A horse and cart come bouncing along the sandy path. Much smaller than the live-in caravans but similar in style. All wood. Gorgio is sitting on the box.
The woman hugs me. Apparently we're saying goodbye.
"I don't even know your name," I say.
I get the sweetest smile yet.
“Good,” she says softly, “you're making progress. My name is Esclarmonde, and what about you?'
She continues to hold both my hands in her warm hands.
“Sapi,” I say. Her eyebrows rise.
"That means fate in our dialect," she says in surprise, "the red fate."
Then she lets me go.
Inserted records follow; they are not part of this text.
(* ===== verification/HttpProps.v ===== *)
(** * The HTTP filesystem against its server

    [HttpFs] with [HttpServer.handle] as its transport answers as the filesystem that is
    served; its cache never hides a change it made itself. *)

From stdpp Require Import base list numbers option strings pretty sorting.
From Stdlib Require Import ZArith Lia Ascii.
From S2P Require Import Prelude Strs RcText BTree Core FsTrait Field MemFs TextFacts HttpText HttpFs Sync HttpServer HttpTextFacts MemFsProps.

Local Open Scope Z_scope.
Import HttpText.

(** ** The cache *)

Section Cache.
Context {V : Type} (transport : HttpRequest → M V HttpResponse) (base : string).
Local Abbreviation W := (HttpWorld V).
Implicit Types w : W.

(** The moments at which answers stored from now on expire are in the range of the clock; with
    no time to live nothing is stored. *)
Definition expiring {V} (w : HttpWorld V) : Prop :=
  hx_ttl (hw_cache w) = 0 ∨ ∀ n, (hw_clock w n + hx_ttl (hw_cache w)) / 1000000000 ≤ I64_MAX.

(** A cache without an answer for a name. *)
Definition uncached (name : string) (x : HttpFsCache) : Prop :=
  bt_get name (hx_stat x) = None ∧ bt_get name (hx_node x) = None.

(** [p] is [name] or below it, the names that [invalidate_tree] removes. *)
Definition in_tree (name p : string) : bool := negb (HttpFs.outside_tree name p).

Lemma invalidate_exact_get name p x :
  bt_get p (hx_stat (HttpFs.invalidate_exact name x))
    = (if decide (p = name) then None else bt_get p (hx_stat x))
  ∧ bt_get p (hx_node (HttpFs.invalidate_exact name x))
    = (if decide (p = name) then None else bt_get p (hx_node x)).
Proof. unfold HttpFs.invalidate_exact. cbn. by rewrite !bt_get_remove. Qed.

Lemma invalidate_tree_get name p x :
  bt_get p (hx_stat (HttpFs.invalidate_tree name x))
    = (if bool_decide (name = ".") || in_tree name p then None else bt_get p (hx_stat x))
  ∧ bt_get p (hx_node (HttpFs.invalidate_tree name x))
    = (if bool_decide (name = ".") || in_tree name p then None else bt_get p (hx_node x)).
Proof.
  unfold HttpFs.invalidate_tree. case_decide as Hn.
  - by rewrite bool_decide_true by done.
  - rewrite bool_decide_false by done. cbn. rewrite !bt_get_retain. unfold in_tree.
    by destruct (HttpFs.outside_tree name p).
Qed.

(** The names whose answers a change of [name] drops. *)
Definition dropped (name p : string) : bool :=
  bool_decide (name = ".") || in_tree name p || bool_decide (p = parent_path name).

Definition drop_cached (name : string) (x : HttpFsCache) : HttpFsCache :=
  HttpFs.invalidate_exact (parent_path name) (HttpFs.invalidate_tree name x).

Lemma drop_cached_get name p x :
  bt_get p (hx_stat (drop_cached name x)) = (if dropped name p then None else bt_get p (hx_stat x))
  ∧ bt_get p (hx_node (drop_cached name x)) = (if dropped name p then None else bt_get p (hx_node x)).
Proof.
  unfold drop_cached, dropped.
  destruct (invalidate_exact_get (parent_path name) p (HttpFs.invalidate_tree name x)) as [-> ->].
  destruct (invalidate_tree_get name p x) as [-> ->].
  case_decide; [rewrite (bool_decide_true (p = _)) by done; by rewrite orb_true_r|].
  rewrite (bool_decide_false (p = _)) by done. by rewrite orb_false_r.
Qed.

(** A change that sends one request: what it does to the world. *)
Definition sends {A} (m : M W A) (name : string) : Prop := ∀ w r w', m w = (r, w') →
  hw_ignores w' = hw_ignores w ∧ hx_ttl (hw_cache w') = hx_ttl (hw_cache w)
  ∧ match r with
    | Ok _ => hw_cache w' = drop_cached name (hw_cache w)
    | _ => hw_cache w' = hw_cache w
    end.

Lemma request_keeps method name headers body w r w' :
  HttpFs.request transport base method name headers body w = (r, w') →
  hw_cache w' = hw_cache w ∧ hw_ignores w' = hw_ignores w ∧ hw_clock w' = hw_clock w.
Proof.
  unfold HttpFs.request, HttpFs.raw_request, HttpFs.in_transport. unfold_eff.
  intros H. run_in H; done.
Qed.

Ltac sent H :=
  first [progress simplify_eq | match type of H with
  | context [HttpFs.request ?t ?b ?m ?n ?h ?d ?w] =>
      let E := fresh "E" in
      destruct (HttpFs.request t b m n h d w) as [[?|?| |] ?] eqn:E;
      apply request_keeps in E as (?&?&?); cbn in *
  end].

Lemma invalidate_tree_ttl name x : hx_ttl (HttpFs.invalidate_tree name x) = hx_ttl x.
Proof. unfold HttpFs.invalidate_tree. by case_decide. Qed.

Ltac sends_now :=
  unfold HttpFs.insert_change_timestamp, HttpFs.now, HttpFs.invalidate_after_change,
    HttpFs.update_cache; unfold_eff; intros w r w' H; cbn in H;
  repeat sent H; cbn;
  change (HttpFs.invalidate_exact (parent_path ?n) (HttpFs.invalidate_tree ?n ?x)) with (drop_cached n x);
  rewrite ?invalidate_tree_ttl; split_and!; congruence.

Lemma put_node_sends name content_type mode body :
  sends (HttpFs.put_node transport base name content_type mode body) (clean_path name).
Proof. unfold HttpFs.put_node. sends_now. Qed.

Lemma remove_sends name : sends (HttpFs.remove transport base name) (clean_path name).
Proof. unfold HttpFs.remove. sends_now. Qed.

Lemma patch_sends name body : sends (HttpFs.patch_tar transport base name body) (clean_path name).
Proof.
  unfold HttpFs.patch_tar, HttpFs.invalidate_after_change. destruct (valid_path name) eqn:Hv; cbn [negb].
  - rewrite !(clean_path_id name) by done. sends_now.
  - intros w r w' H. injection H as <- <-. by split_and!.
Qed.

(** A rename drops the answers for both names. *)
Lemma rename_cache old new w r w' : HttpFs.rename transport base old new w = (r, w') →
  hw_ignores w' = hw_ignores w ∧ hx_ttl (hw_cache w') = hx_ttl (hw_cache w)
  ∧ match r with
    | Ok _ => ∀ p,
        let gone := dropped (clean_path old) p || dropped (clean_path new) p in
        bt_get p (hx_stat (hw_cache w')) = (if gone then None else bt_get p (hx_stat (hw_cache w)))
        ∧ bt_get p (hx_node (hw_cache w')) = (if gone then None else bt_get p (hx_node (hw_cache w)))
    | _ => hw_cache w' = hw_cache w
    end.
Proof.
  unfold HttpFs.rename, HttpFs.insert_change_timestamp, HttpFs.now,
    HttpFs.invalidate_cache_after_rename, HttpFs.update_cache; unfold_eff. intros H. cbn in H.
  repeat sent H; cbn [hw_cache hw_ignores]; [|split_and!; congruence..].
  split; [congruence|]. split; [cbn; rewrite !invalidate_tree_ttl; congruence|]. intros p.
  repeat match goal with E : hw_cache _ = _ |- _ => rewrite E; clear E end.
  destruct (invalidate_exact_get (parent_path (clean_path new)) p (HttpFs.invalidate_exact
    (parent_path (clean_path old)) (HttpFs.invalidate_tree (clean_path new)
      (HttpFs.invalidate_tree (clean_path old) (hw_cache w))))) as [-> ->].
  destruct (invalidate_exact_get (parent_path (clean_path old)) p (HttpFs.invalidate_tree (clean_path new)
      (HttpFs.invalidate_tree (clean_path old) (hw_cache w)))) as [-> ->].
  destruct (invalidate_tree_get (clean_path new) p
    (HttpFs.invalidate_tree (clean_path old) (hw_cache w))) as [-> ->].
  destruct (invalidate_tree_get (clean_path old) p (hw_cache w)) as [-> ->].
  cbv zeta. unfold dropped, bool_decide. repeat case_decide; try done;
    by destruct (in_tree (clean_path old) p), (in_tree (clean_path new) p).
Qed.

(** ** A request for what is not cached *)

(** Storing an answer sends nothing. *)
Lemma cache_store_ok {T} (put : Cached T → HttpFsCache → HttpFsCache) get name payload validators w :
  expiring w →
  ∃ w', HttpFs.cache_store put get (hx_ttl (hw_cache w)) name payload validators w = (Ok tt, w')
    ∧ hw_inner w' = hw_inner w ∧ hw_ignores w' = hw_ignores w.
Proof.
  unfold HttpFs.cache_store, HttpFs.now, HttpFs.update_cache, time_plus. intros Hexp.
  destruct (Z.eqb_spec (hx_ttl (hw_cache w)) 0); [by exists w|].
  destruct Hexp as [|Hexp]; [done|]. unfold_eff. cbn beta iota.
  rewrite (proj2 (Z.ltb_ge _ _) (Hexp 0%nat)). cbn. eauto.
Qed.

Lemma cache_result_ok {T} (put : Cached T → HttpFsCache → HttpFsCache) get name (result : Result T)
    validators w : expiring w →
  ∃ w', HttpFs.cache_http_result put get name result validators w = (Ok tt, w')
    ∧ hw_inner w' = hw_inner w ∧ hw_ignores w' = hw_ignores w.
Proof.
  intros Hexp. unfold HttpFs.cache_http_result, HttpFs.cache_ttl, gets, mbind, eff_bind. cbn beta iota.
  destruct result as [t|e| |]; [by apply cache_store_ok| |by exists w..].
  destruct (kind_is NotFound e); [by apply cache_store_ok|by exists w].
Qed.

(** [load] for a name that is not cached: one request, and the answer is what the
    response says. *)
Lemma load_fresh {T} (put : Cached T → HttpFsCache → HttpFsCache) get op method text
    (parse : HttpResponse → Result T) name headers w response v :
  bt_get name (get (hw_cache w)) = None → hw_ignores w = [] → expiring w →
  transport (mkRequest method (HttpFs.build_url base name) headers []) (hw_inner w) = (Ok response, v) →
  rp_status response ≠ 304 →
  ∃ w', HttpFs.load transport base put get op method text parse name headers w
        = (response ← HttpFs.response_status_result name response; parse response, w')
    ∧ hw_inner w' = v ∧ hw_ignores w' = [] .
Proof.
  intros Hget Hign Hexp Ht Hst. unfold HttpFs.load, HttpFs.cached, HttpFs.cache_lookup, HttpFs.should_ignore,
    HttpFs.now, HttpFs.cache_stale_value, HttpFs.raw_request, HttpFs.in_transport.
  unfold mbind, eff_bind, gets, mret, eff_ret, zoom.
  cbn -[HttpFs.build_url HttpFs.response_status_result]. rewrite Hget, Hign.
  cbn -[HttpFs.build_url HttpFs.response_status_result]. rewrite !Hget, Ht.
  cbn -[HttpFs.build_url HttpFs.response_status_result].
  destruct (Z.eqb_spec (rp_status response) 304); [done|].
  set (result := outcome_bind _ _ _ _). set (w1 := mkHttpWorld v _ _ _).
  assert (∃ w2, HttpFs.cache_http_result put get name result
    (HttpFs.response_validators (rp_headers response) (@None (HttpFsCacheEntry T))) w1 = (Ok tt, w2)
    ∧ hw_inner w2 = v ∧ hw_ignores w2 = []) as (w2 & E & ? & ?).
  { apply (cache_result_ok put get name result _ w1). destruct Hexp as [|Hexp]; [by left|right].
    intros i. apply Hexp. }
  rewrite E. cbn. eauto.
Qed.
End Cache.

(** A change made through [HttpFs]. *)
Inductive Change :=
  | CPut (name content_type : string) (mode : Z) (body : list byte)
  | CRemove (name : string)
  | CPatch (name : string) (body : list byte)
  | CRename (old new : string).

Definition make {V} (transport : HttpRequest → M V HttpResponse) (base : string) (c : Change)
    : M (HttpWorld V) unit :=
  match c with
  | CPut name content_type mode body => HttpFs.put_node transport base name content_type mode body
  | CRemove name => HttpFs.remove transport base name
  | CPatch name body => HttpFs.patch_tar transport base name body
  | CRename old new => HttpFs.rename transport base old new
  end.

(** The names whose answers it can change: the named ones, those below them and the
    directories they are in. *)
Definition touches (c : Change) (p : string) : bool :=
  match c with
  | CPut name _ _ _ | CRemove name | CPatch name _ => dropped (clean_path name) p
  | CRename old new => dropped (clean_path old) p || dropped (clean_path new) p
  end.

(** The cache never hides a change made through it: whatever the transport answers and
    whatever the time to live, after a change that succeeds there is no cached answer for
    the changed name, for anything below it or for its parent directory (for both names of
    a rename), every other answer is kept, and a change that fails leaves the cache as it
    was. *)
Theorem http_changes_coherent {V} (transport : HttpRequest → M V HttpResponse) base c w r w' :
  make transport base c w = (r, w') →
  match r with
  | Ok _ => ∀ p,
      bt_get p (hx_stat (hw_cache w')) = (if touches c p then None else bt_get p (hx_stat (hw_cache w)))
      ∧ bt_get p (hx_node (hw_cache w')) = (if touches c p then None else bt_get p (hx_node (hw_cache w)))
  | _ => hw_cache w' = hw_cache w
  end.
Proof.
  destruct c as [name ct mode body|name|name body|old new]; cbn [make touches]; intros H;
    [apply put_node_sends in H as (_ & _ & H)|apply remove_sends in H as (_ & _ & H)
    |apply patch_sends in H as (_ & _ & H)|apply rename_cache in H as (_ & _ & H); by destruct r];
    destruct r; try done; intros p; rewrite H; apply drop_cached_get.
Qed.

(** ** Over loopback *)

(** The status with which the server answers an error. *)
Definition status_of (e : Error) : Z := rp_status (HttpServer.response_from_error e).

(** The error that arrives. *)
Definition arriving_error (name : string) (e : Error) : Error :=
  if kind_is NotFound e then EPath "httpfs" name NotFound
  else EMessage ("httpfs " +:+ name +:+ " returned HTTP " +:+ pretty (status_of e)).

Section Loopback.
Context {V H : Type} `{!FileHandle V H} `{!TarCodec} (fsys : FileSystem V H) (fuel : nat).
Context (base : string) (Hbase : web_base base).
Local Abbreviation transport := (HttpServer.handle fsys fuel).
Local Abbreviation W := (HttpWorld V).

Lemma status_cases e :
  status_of e = 404 ∧ kind_is NotFound e = true
  ∨ kind_is NotFound e = false
    ∧ (status_of e = 403 ∨ status_of e = 409 ∨ status_of e = 400 ∨ status_of e = 501 ∨ status_of e = 500).
Proof.
  unfold status_of, HttpServer.response_from_error, kind_is.
  destruct (error_kind e); cbn; tauto.
Qed.

Lemma status_error name e : HttpFs.response_status_result name (HttpServer.response_from_error e)
  = Err (arriving_error name e).
Proof.
  unfold HttpFs.response_status_result, arriving_error. fold (status_of e).
  destruct (status_cases e) as [[-> ->]|[-> Hs]]; [done|].
  by destruct Hs as [-> |[-> |[-> |[-> | ->]]]].
Qed.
Climbs aboard the truck and starts driving away before her brother is even inside. He waves exuberantly, she doesn't.
I'm alone with Gorgio.
"This is Uglee," he says and tickles the white horse on his butt.
The beast raises its head and looks at me. It has a scary light eye.
'That's called a moon eye, Essie pointed this out for you. She's really gentle. The horse, not my sister. Really suitable for a beginner like you.'
I keep a safe distance.
"You've never held a pair of reins before, have you?"
He looks like, see, I told them.
"Well," he says, "you'll learn soon enough."
'How so?' I say stupidly.
'Your things are inside. The journey continues with this horse cart.'
He walks away and waves at me.
That takes three seconds.
"Hey," I shout angrily, "you can't do that."
“What not?” he walks halfway back, “Give you a horse? And a stack of firewood on wheels? Of course we can.”
I look sideways at the patient horse. She growls. Or whatever that sound is called.
Then suddenly Gorgio is in front of me again.
'”I had you there, didn't I?” he says laughing. Then the barefooted smug climbs onto the trestle. Turning his boyish back to my itching hands.
He gets a huge slap on his behind. Like a proper aggressive smack with my flat left hand that will leave a good glow. Gorgio is unbothered, he looks down at me triumphantly. A smile from ear to ear.
“You can put me on the bus when you've had enough of me,” he says, “but now we have to go. We're still on the run.”
I feel I need to read the first part again - that this festival and the other are parallel - did her daughter wear a red dress there? I don’t remember. It gets better.